Nordic Gold currently has one highly prospective property in British Colombia. The Star Property is currently operated under a Joint Venture agreement between Nordic (49%) and Prosper Gold. (TSX-V: PGX) (51%).

Qualified Person

The scientific and technical information in this news release has been reviewed and approved by Paul Sarjeant, P.Geo., a Qualified Person under National Instrument 43-101 and a director of the Company.

About Pandion Mine Finance, LP

Pandion Mine Finance, LP is the general partner of PFL Raahe Holdings LP and is a mining-focused investment firm backed by MKS PAMP Group and Ospraie Management, LLC that provides flexible financing solutions to developing mining companies.

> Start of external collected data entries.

(** [getBreakMaxDate] builds the local midnight of the calendar date of
    the end of the range, one unit of the period later. *)
Lemma getBreakMaxDate_explicit tzo p t :
  p <> subdaily ->
  100 <= YearFromTime t ->
  getBreakMaxDate tzo p t
  = Some (local_midnight tzo (advance_unit p 1 (calendar_of t))).
Proof.
  intros Hp Hy.
  destruct p; [| | |done];
    unfold getBreakMaxDate, local_midnight, calendar_of, advance_unit, midnight;
    cbn [getUTCNumbers Year Month Day_];
    rewrite newDate3_local, MakeFullYear_late by lia; reflexivity.
Qed.

(** [addSubDatesBasedOnPeriod] builds the local midnights of the requested
    date zeroed to the period and of the dates one unit before and after
    it. *)
Lemma limited_candidates_explicit tzo p r date :
  p <> subdaily ->
  100 < YearFromTime date ->
  let current := zeroed_to_period p date (startDate r) in
  limited_candidates tzo p r date
  = {| dayBeforeCurrent := Some (local_midnight tzo (advance_unit p (-1) current));
       currentDateZeroed := Some (local_midnight tzo current);
       dayAfterCurrent := Some (local_midnight tzo (advance_unit p 1 current)) |}.
Proof.
  intros Hp Hy.
  destruct p; [| | |done];
    unfold limited_candidates, addSubDatesBasedOnPeriod, local_midnight,
      zeroed_to_period, calendar_of, advance_unit, midnight;
    cbn [getUTCNumbers Year Month Day_];
    rewrite !newDate3_local, !MakeFullYear_late by lia;
    rewrite ?Z.add_opp_r; reflexivity.
Qed.

Lemma getTimezoneOffsetDate_local_midnight tzo c :
  getTimezoneOffsetDate tzo (local_midnight tzo c) = midnight c.
Proof. unfold getTimezoneOffsetDate, local_midnight. lia. Qed.





Example limited_mode_current_after_endDate :
  datesInDateRanges 0
    (plain_layer monthly [mkRange (ymd 2020 1 1) (ymd 2020 6 1) 1])
    (ymd 2020 7 1) None None 0
  = Ret [ymd 2020 6 1; ymd 2020 7 1]
  /\ ymd 2020 6 1 < ymd 2020 7 1.
Proof. split; reflexivity. Qed.

End ResolverFacts.

(** ** Order of the resolved dates *)

Section OrderingFacts.
Import ESDate Util Layers.

Lemma lastDateInOrder_loop_found t j arr :
  lastDateInOrder_loop t j arr true = arr.
Proof. induction j; [done|]. cbn. done. Qed.

(** [getDateArrayLastDateInOrder] pops the dates that are not before the
    new one and, when an earlier date remains, pushes the new date after
    it. *)
Lemma lastDateInOrder_loop_pops t pre x later :
  x < t ->
  Forall (fun y => t <= y) later ->
  lastDateInOrder_loop t (length (pre ++ x :: later)) (pre ++ x :: later) false
  = pre ++ [x; t].
Proof.
  intros Hx. induction later as [|y later IH] using rev_ind; intros Hl.
  - rewrite length_app, Nat.add_comm. cbn.
    rewrite list_lookup_middle by done.
    destruct (Z.leb_spec t x); [lia|].
    rewrite lastDateInOrder_loop_found. by rewrite <- app_assoc.
  - apply Forall_app in Hl as [Hl Hy]. inversion_clear Hy as [|? ? Hy' _].
    replace (pre ++ x :: later ++ [y]) with ((pre ++ x :: later) ++ [y])
      by (by rewrite <- app_assoc).
    rewrite length_app, Nat.add_comm. cbn.
    rewrite list_lookup_middle by done.
    destruct (Z.leb_spec t y); [|lia].
    rewrite removelast_last. by apply IH.
Qed.

(** The builders push the stepped date again after that: with limits
    supplied, a date stepped into the dates of an earlier, overlapping
    range ends up twice in the array. *)
Lemma push_stepped_pushes_twice maxUnit maxEndDateTime t pre x later y :
  t < maxEndDateTime ->
  x < t ->
  Forall (fun y => t <= y) later ->
  last later = Some y ->
  t < y ->
  push_stepped true None maxUnit maxEndDateTime t (pre ++ x :: later)
  = pre ++ [x; t; t].
Proof.
  intros Hmax Hx Hl Hy Hty. unfold push_stepped.
  destruct (Z.ltb_spec t maxEndDateTime); [|lia].
  rewrite length_app. cbn [length].
  destruct (Z.ltb_spec 0 (Z.of_nat (length pre + S (length later)))); [|lia].
  unfold getDateArrayLastDateInOrder, last_date.
  assert (last (pre ++ x :: later) = Some y) as ->.
  { by rewrite last_app, last_cons, Hy. }
  destruct (Z.ltb_spec t y); [|lia].
  rewrite lastDateInOrder_loop_pops by done.
  by rewrite <- app_assoc.
Qed.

Neither the TSX Venture Exchange nor its Regulation Services Provider (as that term is defined in the policies of the TSX Venture Exchange) accepts responsibility for the adequacy or accuracy of this release

Advisory Regarding Forward Looking Statements

This news release contains forward-looking statements. Users of forward-looking statements are cautioned that actual results may vary from forward-looking statements contained herein. Forward-looking statements include, but are not limited to: expectations, opinions, forecasts, projections and other similar statements concerning anticipated future events, conditions or results that are not historical facts. In certain cases, forward-looking statements can be identified by the use of words such as “plans”, “expects” or “does not expect”, “is expected”, “budget”, “scheduled”, “estimates”, “forecasts”, “intends”, “anticipates” or “does not anticipate”, or “believes”, or variations of such words and phrases or statements that certain actions, events or results “may”, “could”, “would”, “might” or “will be taken”, “occur” or “be achieved”. While the Company has based these forward-looking statements on its expectations about future events as at the date those statements were prepared, the statements are not a guarantee of the Company’s future performance.  Although the Company believes that the expectations reflected in such forward-looking statements are reasonable, it cannot give any assurance that such expectations will prove to be correct. 

The Company’s forward-looking statements are expressly qualified in their entirety by this cautionary statement and are made as of the date of this new release.  Unless otherwise required by applicable securities laws, the Company does not intend nor does it undertake any obligation to update or review any forward-looking statements to reflect subsequent information, events, results or circumstances or otherwise.